What to work on.
Some lines below hold "leaves". Pick them out and copy them.

Source material.
(* ===== verification/PolicyBody.v ===== *)
(** * Bodies of the PGO routes

    src/internal/httpapi/pgo.go, [decodeBody] and what it calls, the JSON methods
    of src/internal/pgo/policy.go, and the policy route's read
    (pgo_policy.go): which bodies a write route accepts, the first field it
    refuses by name, the override a body means, and the body a read answers,
    which the same route reads back. *)

From S2P Require Import Prelude Config Effects Keys Policy Records Caches Timestamp Runtime Api Base64 Utf8 Json Cookie Claims DurationText.

(** ** The names a type declares

    A type is a struct of declared names, or one the walk does not enter. *)

Inductive shape := Leaf | Fields (l : list (string * shape)).

(** [PolicyOverride] and its blocks; [Duration] and [Replicas] decode themselves. *)
Definition leaves (names : list string) : shape := Fields (map (fun n => (n, Leaf)) names).
Definition schedule_names : list string := ["every"; "jitter"]%string.
Definition sampling_names : list string := ["duration"; "rounds"; "roundInterval"; "replicas"; "maxParallel"]%string.
Definition override_names : list string := ["enabled"; "schedule"; "sampling"; "target"; "artifact"]%string.
Definition override_shape : shape :=
  Fields [("enabled", Leaf); ("schedule", leaves schedule_names); ("sampling", leaves sampling_names);
          ("target", leaves ["version"]); ("artifact", leaves ["retention"])]%string.

Fixpoint assoc {A} (k : string) (l : list (string * A)) : option A :=
  match l with [] => None | (k', a) :: l => if String.eqb k k' then Some a else assoc k l end.
(** [declaredField]: the name exactly, then without regard to case. *)
Definition declaredField (l : list (string * shape)) (name : string) : option shape :=
  k ← field_of (map fst l) name; assoc k l.

(** [escapePointer]. *)
Fixpoint escapePointer (name : string) : string :=
  match name with
  | EmptyString => EmptyString
  | String c r =>
      (if Ascii.eqb c "~" then "~0" else if Ascii.eqb c "/" then "~1" else String c EmptyString) +:+ escapePointer r
  end.

(** [walkObject], over the text a value starts in: a value that was read whole
    ends where the walk of it does. *)
Fixpoint walkObject (fuel : nat) (raw : string) (t : shape) (prefix : string) : option string :=
  match fuel, t with
  | S fuel, Fields l =>
      match skip_ws raw with
      | String c r =>
          if Ascii.eqb c "{" then
            match skip_ws r with
            | String e r' => if Ascii.eqb e "}" || Ascii.eqb e "]" then None else walkMember fuel (String e r') l prefix
            | EmptyString => None
            end
          else None
      | EmptyString => None
      end
  | _, _ => None
  end
with walkMember (fuel : nat) (s : string) (l : list (string * shape)) (prefix : string) : option string :=
  match fuel, s with
  | S fuel, String q r =>
      if negb (Ascii.eqb q dquote) then None
      else
        match parse_string r with
        | None => None
        | Some (name, r1) =>
            let pointer := prefix +:+ "/" +:+ escapePointer name in
            match declaredField l name with
            | None => Some pointer
            | Some t =>
                match skip_ws r1 with
                | String c r2 =>
                    if negb (Ascii.eqb c ":") then None
                    else
                      match parse_prefix r2 with
                      | None => None
                      | Some (v, r3) =>
                          match walkObject fuel r2 t pointer with
                          | Some p => Some p
                          | None =>
                              match skip_ws r3 with
                              | String e r4 => if Ascii.eqb e "," then walkMember fuel (skip_ws r4) l prefix else None
                              | EmptyString => None
                              end
                          end
                      end
                | EmptyString => None
                end
            end
        end
  | _, _ => None
  end.
(** [firstUnknownField]. *)
Definition firstUnknownField (raw : string) (t : shape) : option string :=
  walkObject (S (String.length raw)) raw t EmptyString.

(** ** The values *)

(** A pointer: null unsets it, anything else is read into what it points to. *)
Definition to_ptr {A} (read : A -> json -> option A) (zero : A) (old : option A) (v : json) : option (option A) :=
  match v with JNull => Some None | _ => a ← read (default zero old) v; Some (Some a) end.
Definition to_bool (old : bool) (v : json) : option bool := match v with JBool b => Some b | JNull => Some old | _ => None end.
(** [Duration.UnmarshalText] of a string. *)
Definition to_duration (old : duration) (v : json) : option duration :=
  match v with JStr s => UnmarshalText s | JNull => Some old | _ => None end.
(** [Replicas.UnmarshalJSON]; null reads as the count of an int left as it was. *)
Definition to_replicas (old : Replicas) (v : json) : option Replicas :=
  match v with
  | JStr s => if String.eqb s replicasAll then Some AllReplicas else None
  | v => n ← to_int64 0 v; Some (ReplicaCount n)
  end.

Definition set_schedule (s : ScheduleOverride) (name : string) (v : json) : option ScheduleOverride :=
  if String.eqb name "every" then x ← to_ptr to_duration 0 (o_Every s) v; Some {| o_Every := x; o_Jitter := o_Jitter s |}
  else x ← to_ptr to_duration 0 (o_Jitter s) v; Some {| o_Every := o_Every s; o_Jitter := x |}.
Definition set_sampling (s : SamplingOverride) (name : string) (v : json) : option SamplingOverride :=
  let '(Build_SamplingOverride d r i n m) := s in
  if String.eqb name "duration" then x ← to_ptr to_duration 0 d v; Some (Build_SamplingOverride x r i n m)
  else if String.eqb name "rounds" then x ← to_ptr to_int64 0 r v; Some (Build_SamplingOverride d x i n m)
  else if String.eqb name "roundInterval" then x ← to_ptr to_duration 0 i v; Some (Build_SamplingOverride d r x n m)
  else if String.eqb name "replicas" then x ← to_ptr to_replicas (ReplicaCount 0) n v; Some (Build_SamplingOverride d r i x m)
  else x ← to_ptr to_int64 0 m v; Some (Build_SamplingOverride d r i n x).
Definition set_target (t : TargetOverride) (name : string) (v : json) : option TargetOverride :=
  x ← to_ptr to_string EmptyString (o_Version t) v; Some {| o_Version := x |}.
Definition set_artifact (a : ArtifactOverride) (name : string) (v : json) : option ArtifactOverride :=
  x ← to_ptr to_duration 0 (o_Retention a) v; Some {| o_Retention := x |}.

Definition no_schedule : ScheduleOverride := {| o_Every := None; o_Jitter := None |}.
Definition no_sampling : SamplingOverride := Build_SamplingOverride None None None None None.
Definition no_override : PolicyOverride :=
  {| o_Enabled := None; o_Schedule := None; o_Sampling := None; o_Target := None; o_Artifact := None |}.
Definition to_block {A} (names : list string) (set : A -> string -> json -> option A) (zero : A) (v : json) : option A :=
  to_struct names set zero v.
Definition set_override (o : PolicyOverride) (name : string) (v : json) : option PolicyOverride :=
  let '(Build_PolicyOverride e sc sa t a) := o in
  if String.eqb name "enabled" then x ← to_ptr to_bool false e v; Some (Build_PolicyOverride x sc sa t a)
  else if String.eqb name "schedule" then
    x ← to_ptr (to_block schedule_names set_schedule) no_schedule sc v; Some (Build_PolicyOverride e x sa t a)
  else if String.eqb name "sampling" then
    x ← to_ptr (to_block sampling_names set_sampling) no_sampling sa v; Some (Build_PolicyOverride e sc x t a)
  else if String.eqb name "target" then
    x ← to_ptr (to_block ["version"%string] set_target) {| o_Version := None |} t v; Some (Build_PolicyOverride e sc sa x a)
  else x ← to_ptr (to_block ["retention"%string] set_artifact) {| o_Retention := None |} a v; Some (Build_PolicyOverride e sc sa t x).
Definition to_override : json -> option PolicyOverride := to_struct override_names set_override no_override.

Finished task.
Definition leaves (names : list string) : shape := Fields (map (fun n => (n, Leaf)) names).
  Fields [("enabled", Leaf); ("schedule", leaves schedule_names); ("sampling", leaves sampling_names);
          ("target", leaves ["version"]); ("artifact", leaves ["retention"])]%string.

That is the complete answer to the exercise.